Project Cont'd
Consider an online video-sharing platform like YouTube which hosts tens of thousands of channels and crores of users.
You have to analyse the data and provide meaningful insights on the type of content that drives engagement, users growth, and many more to all the stakeholders. Let’s roll our sleeves up for an insightful analysis!
Database
The sample database consists of tables that store the information of users, channels, videos, genres and likes/dislikes.
Note:
channel_user table
channel_id | user_id | subscribed_datetime |
---|---|---|
100 | 1 | 2020-12-10 10:30:45 |
100 | 7 | 2020-10-10 11:30:45 |
... | ... | ... |
table stores the data of the channel_ids and their subscribers' user_ids.
First row in the table represents that the user with user_id = 1 is subscribed to the channel with channel_id = 100 at
user_likes table
user_id | video_id | reaction_type | reacted_at |
---|---|---|---|
1 | 10 | LIKE | 2020-12-10 10:30:45 |
7 | 10 | DISLIKE | 2020-10-10 11:30:45 |
... | ... | ... | ... |
Similarly,
table stores the data of video_id and the user_ids who reacted to the video.
video_genre table
video_id | genre_id |
---|---|
10 | 201 |
10 | 202 |
... | ... |
Similarly,
table stores the data of video_id and the ids of the genres that the corresponding video belongs to.

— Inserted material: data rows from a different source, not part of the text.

(** The control bits that can be set directly. *)
Definition AttributeBits : Z :=
  Z.lor SE_DACL_UNTRUSTED (Z.lor SE_SERVER_SECURITY (Z.lor SE_DACL_AUTO_INHERIT_REQ
    (Z.lor SE_SACL_AUTO_INHERIT_REQ (Z.lor SE_DACL_AUTO_INHERITED (Z.lor SE_SACL_AUTO_INHERITED
      (Z.lor SE_DACL_PROTECTED SE_SACL_PROTECTED)))))).

Definition RtlSetControlSecurityDescriptor (m : mem) (Sd ControlBitsOfInterest ControlBitsToSet : Z)
    : option (NTSTATUS * mem) :=
  if negb (Z.land ControlBitsOfInterest (Z.lnot AttributeBits) =? 0) ||
     negb (Z.land ControlBitsToSet (Z.lnot ControlBitsOfInterest) =? 0)
  then Some (STATUS_INVALID_PARAMETER, m) else
  m ← ClearControl m Sd ControlBitsOfInterest;
  m ← SetControl m Sd (Z.land ControlBitsToSet ControlBitsOfInterest);
  Some (STATUS_SUCCESS, m).

(** The BOOLEAN and [*RMControl]. *)
Definition RtlGetSecurityDescriptorRMControl (m : mem) (Sd : Z) : option (bool * Z) :=
  Control ← SdControl m Sd;
  if negb (flag Control SE_RM_CONTROL_VALID) then Some (false, 0) else
  Sbz1 ← SdSbz1 m Sd;
  Some (true, Sbz1).

Definition RtlSetSecurityDescriptorRMControl (m : mem) (Sd RMControl : Z) : option mem :=
  if RMControl =? 0 then
    m ← ClearControl m Sd SE_RM_CONTROL_VALID;
    st8 m (Sd + 1) 0
  else
    m ← SetControl m Sd SE_RM_CONTROL_VALID;
    v ← ld8 m RMControl;
    st8 m (Sd + 1) v.

(** The status, the memory and [*Revision]. *)
Definition RtlSetAttributesSecurityDescriptor (m : mem) (Sd Control : Z)
    : option (NTSTATUS * mem * Z) :=
  Revision ← SdRevision m Sd;
  if negb (Revision =? SECURITY_DESCRIPTOR_REVISION)
  then Some (STATUS_UNKNOWN_REVISION, m, Revision) else
  let Control := Z.land Control AttributeBits in
  '(Status, m) ← RtlSetControlSecurityDescriptor m Sd Control Control;
  Some (Status, m, Revision).

(** ** Copying and converting *)

(** The status, the memory and [*pDestinationSecurityDescriptor]. *)
Definition RtlCopySecurityDescriptor `{ByteAllocator} (m : mem) (Sd : Z)
    : option (NTSTATUS * mem * Z) :=
  '((_, OwnerLength), (_, GroupLength), (_, DaclLength), (_, SaclLength))
    ← RtlpQuerySecurityDescriptor m Sd;
  let TotalLength :=
    u32 (sizeof_SECURITY_DESCRIPTOR + OwnerLength + GroupLength + DaclLength + SaclLength) in
  match balloc m TotalLength with
  | None => Some (STATUS_NO_MEMORY, m, 0)
  | Some Destination =>
      let m := map_bytes (Z.to_nat TotalLength) Destination garbage m in
      m ← RtlCopyMemory m Destination Sd TotalLength;
      Some (STATUS_SUCCESS, m, Destination)
  end.

(** One component of [RtlMakeSelfRelativeSD]: copied to [Current], its offset stored in the
    member at [Member]; the result is the next [Current]. *)
Definition CopyComponent (m : mem) (RelSd Current Source Length Member : Z) : option (mem * Z) :=
  if negb (Length =? 0) then
    m ← RtlCopyMemory m Current Source Length;
    m ← st32 m (RelSd + Member) (u32 (Current - RelSd));
    Some (m, u32 (Current + Length))
  else Some (m, Current).

(** The status, the memory and [*BufferLength]. *)
Definition RtlMakeSelfRelativeSD (m : mem) (Sd RelSd BufferLength : Z)
    : option (NTSTATUS * mem * Z) :=
  '((Owner, OwnerLength), (Group, GroupLength), (Dacl, DaclLength), (Sacl, SaclLength))
    ← RtlpQuerySecurityDescriptor m Sd;
  let TotalLength :=
    u32 (sizeof_SECURITY_DESCRIPTOR + OwnerLength + GroupLength + SaclLength + DaclLength) in
  if BufferLength <? TotalLength then Some (STATUS_BUFFER_TOO_SMALL, m, TotalLength) else
  m ← RtlZeroMemory m RelSd TotalLength;
  m ← RtlCopyMemory m RelSd Sd 4;
  let Current := u32 (RelSd + sizeof_SECURITY_DESCRIPTOR) in
  '(m, Current) ← CopyComponent m RelSd Current Sacl SaclLength 12;
  '(m, Current) ← CopyComponent m RelSd Current Dacl DaclLength 16;
  '(m, Current) ← CopyComponent m RelSd Current Owner OwnerLength 4;
  '(m, _) ← CopyComponent m RelSd Current Group GroupLength 8;
  m ← SetControl m RelSd SE_SELF_RELATIVE;
  Some (STATUS_SUCCESS, m, BufferLength).

Definition RtlAbsoluteToSelfRelativeSD (m : mem) (Sd RelSd BufferLength : Z)
    : option (NTSTATUS * mem * Z) :=
  Control ← SdControl m Sd;
  if flag Control SE_SELF_RELATIVE then Some (STATUS_BAD_DESCRIPTOR_FORMAT, m, BufferLength) else
  RtlMakeSelfRelativeSD m Sd RelSd BufferLength.

(** The sizes of the descriptor, DACL, SACL, owner and group that
    [RtlSelfRelativeToAbsoluteSD] is given and returns. *)
Record sd_sizes := mkSizes {
  AbsoluteSDSize : Z; DaclSize : Z; SaclSize : Z; OwnerSize : Z; PrimaryGroupSize : Z
}.

(** A SID or an ACL that [RtlSelfRelativeToAbsoluteSD] copies; [n] is its length. *)
Definition MoveComponent (m : mem) (Sd Source Destination : Z) (n : mem -> Z -> option Z)
    (Member : Z) : option mem :=
  if negb (Source =? 0) then
    length ← n m Source;
    m ← RtlMoveMemory m Destination Source length;
    st32 m (Sd + Member) Destination
  else Some m.

Definition RtlSelfRelativeToAbsoluteSD (m : mem) (RelSd Sd Dacl Sacl Owner PrimaryGroup : Z)
    (sizes : sd_sizes) : option (NTSTATUS * mem * sd_sizes) :=
  Control ← SdControl m RelSd;
  if negb (flag Control SE_SELF_RELATIVE) then Some (STATUS_BAD_DESCRIPTOR_FORMAT, m, sizes) else
  '((pOwner, OwnerLength), (pGroup, GroupLength), (pDacl, DaclLength), (pSacl, SaclLength))
    ← RtlpQuerySecurityDescriptor m RelSd;
  if (Sd =? 0) || (AbsoluteSDSize sizes <? sizeof_SECURITY_DESCRIPTOR) ||
     (OwnerSize sizes <? OwnerLength) || (PrimaryGroupSize sizes <? GroupLength) ||
     (DaclSize sizes <? DaclLength) || (SaclSize sizes <? SaclLength)
  then Some (STATUS_BUFFER_TOO_SMALL, m,
    mkSizes sizeof_SECURITY_DESCRIPTOR DaclLength SaclLength OwnerLength GroupLength) else
  m ← RtlMoveMemory m Sd RelSd sizeof_SECURITY_DESCRIPTOR;
  m ← st32 m (Sd + 4) 0;
  m ← st32 m (Sd + 8) 0;
  m ← st32 m (Sd + 12) 0;
  m ← st32 m (Sd + 16) 0;
  m ← ClearControl m Sd SE_SELF_RELATIVE;
  m ← MoveComponent m Sd pOwner Owner RtlLengthSid 4;
  m ← MoveComponent m Sd pGroup PrimaryGroup RtlLengthSid 8;
  m ← MoveComponent m Sd pDacl Dacl AclSize 16;
  m ← MoveComponent m Sd pSacl Sacl AclSize 12;
  Some (STATUS_SUCCESS, m, sizes).

(** In the 32-bit build both forms have the same size; [BufferSize] is the pointer argument. *)
Definition RtlSelfRelativeToAbsoluteSD2 (m : mem) (Sd BufferSize : Z) : option (NTSTATUS * mem) :=
  if Sd =? 0 then Some (STATUS_INVALID_PARAMETER_1, m) else
  if BufferSize =? 0 then Some (STATUS_INVALID_PARAMETER_2, m) else
  Control ← SdControl m Sd;
  if negb (flag Control SE_SELF_RELATIVE) then Some (STATUS_BAD_DESCRIPTOR_FORMAT, m) else
  '((pOwner, _), (pGroup, _), (pDacl, _), (pSacl, _)) ← RtlpQuerySecurityDescriptor m Sd;
  m ← ClearControl m Sd SE_SELF_RELATIVE;
  m ← st32 m (Sd + 4) pOwner;
  m ← st32 m (Sd + 8) pGroup;
  m ← st32 m (Sd + 12) pSacl;
  m ← st32 m (Sd + 16) pDacl;
  Some (STATUS_SUCCESS, m).

(** ** Validity *)

(** A fault is an exception that the function answers with FALSE. *)
Definition RtlValidSecurityDescriptor (m : mem) (Sd : Z) : bool :=
  let valid :=
    Revision ← SdRevision m Sd;
    if negb (Revision =? SECURITY_DESCRIPTOR_REVISION) then Some false else
    Owner ← SepGetOwnerFromDescriptor m Sd;
    if negb (Owner =? 0) && negb (RtlValidSid m Owner) then Some false else
    Group ← SepGetGroupFromDescriptor m Sd;
    if negb (Group =? 0) && negb (RtlValidSid m Group) then Some false else
    Dacl ← SepGetDaclFromDescriptor m Sd;
    if negb (Dacl =? 0) && negb (RtlValidAcl m Dacl) then Some false else
    Sacl ← SepGetSaclFromDescriptor m Sd;
    if negb (Sacl =? 0) && negb (RtlValidAcl m Sacl) then Some false else
    Some true in
  default false valid.

(** A SID member: valid and inside of the buffer, or missing and not required. *)
Definition ValidRelativeSid (m : mem) (Sd Offset Length : Z) (Required : bool) : option bool :=
  if negb (Offset =? 0) then
    let '(ok, MaxLength) := RtlpValidateSDOffsetAndSize Offset Length sizeof_SID in
    if negb ok then Some false else
    let Sid := u32 (Offset + Sd) in
    if negb (RtlValidSid m Sid) then Some false else
    n ← RtlLengthSid m Sid;
    Some (negb (MaxLength <? n))
  else Some (negb Required).

(** The ACL whose member is at [Member], if it is present: valid and inside of the buffer. *)
Definition ValidRelativeAcl (m : mem) (Sd Member Length : Z) (Present : bool) : option bool :=
  if Present then
    Offset ← ld32 m (Sd + Member);
    let '(ok, MaxLength) := RtlpValidateSDOffsetAndSize Offset Length sizeof_ACL in
    if negb ok then Some false else
    let Acl := u32 (Offset + Sd) in
    if negb (RtlValidAcl m Acl) then Some false else
    n ← AclSize m Acl;
    Some (negb (MaxLength <? n))
  else Some true.

Definition RtlValidRelativeSecurityDescriptor (m : mem) (Sd Length RequiredInformation : Z)
    : option bool :=
  if Length <? sizeof_SECURITY_DESCRIPTOR then Some false else
  Revision ← SdRevision m Sd;
  if negb (Revision =? SECURITY_DESCRIPTOR_REVISION) then Some false else
  Control ← SdControl m Sd;
  if negb (flag Control SE_SELF_RELATIVE) then Some false else
  Owner ← SdOwner m Sd;
  ok ← ValidRelativeSid m Sd Owner Length (flag RequiredInformation OWNER_SECURITY_INFORMATION);
  if negb ok then Some false else
  Group ← SdGroup m Sd;
  ok ← ValidRelativeSid m Sd Group Length (flag RequiredInformation GROUP_SECURITY_INFORMATION);
  if negb ok then Some false else
  ok ← ValidRelativeAcl m Sd 16 Length (flag Control SE_DACL_PRESENT);
  if negb ok then Some false else
  ValidRelativeAcl m Sd 12 Length (flag Control SE_SACL_PRESENT).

Let’s dive in to analyze the in and outs of each part of the data. Here we go!
1.
Get the top 10 channels for which more number of users are subscribed in the year 2018.
Note:
In case, if the no_of_subscribers are same, then sort the output in the ascending order of channel_name.
Expected Output Format:
channel_id | channel_name | no_of_subscribers |
---|---|---|
... | ... | ... |
2.
Get the number of users who possitively engaged with at least one video of Disney Channel (channel_id = 352).
Note:
- Consider possitive engagement as LIKE for a video uploaded by Disney channel.
Expected Output Format:
no_of_users_reached |
---|
... |
3.
Get the number of subscribers for each channel.
Note:
- Sort the output in the descending order of no_of_subscribers, and then in the ascending order of channel_name.
- If there are no subscribers for a channel is 0, then keep the no_of_subscribers as 0.
Expected Output Format:
channel_id | channel_name | no_of_subscribers |
---|---|---|
... | ... | ... |
4.
Get the number of videos uploaded by the "News for you" channel in the year in 2018.
Expected Output Format
no_of_videos |
---|
... |
5.
Get the number of users subscribed for the "Taylor Swift" channel in every month in the year 2018.
Note:
- Sort the output in the ascending order of month_in_2018.
- Ignore the months that have subscribers_per_month as 0.
Expected Output Format
month_in_2018 | subscribers_per_month |
---|---|
1 | .... |
2 | .... |
6.
Get the number of videos published by each channel.
Note:
- If a channel did not upload any video, keep the no_of_videos as 0.
- Sort the output in the ascending order of channel_name.
Expected Output Format
channel_name | no_of_videos |
---|---|
... | ... |
7.
Get all the channels that published at least 5 videos in the year 2018.
Note:
- Sort the output in the ascending order of channel_id.
Expected Output Format
channel_id | channel_name | no_of_videos |
---|---|---|
... | ... | ... |
8.
How many times each user has engaged with the videos of "News for you" channel (id = 366).
Note:
- Consider engagement as LIKE or DISLIKE for a video uploaded by News for you channel.
- Ignore the users who did not engage with the channel at least once.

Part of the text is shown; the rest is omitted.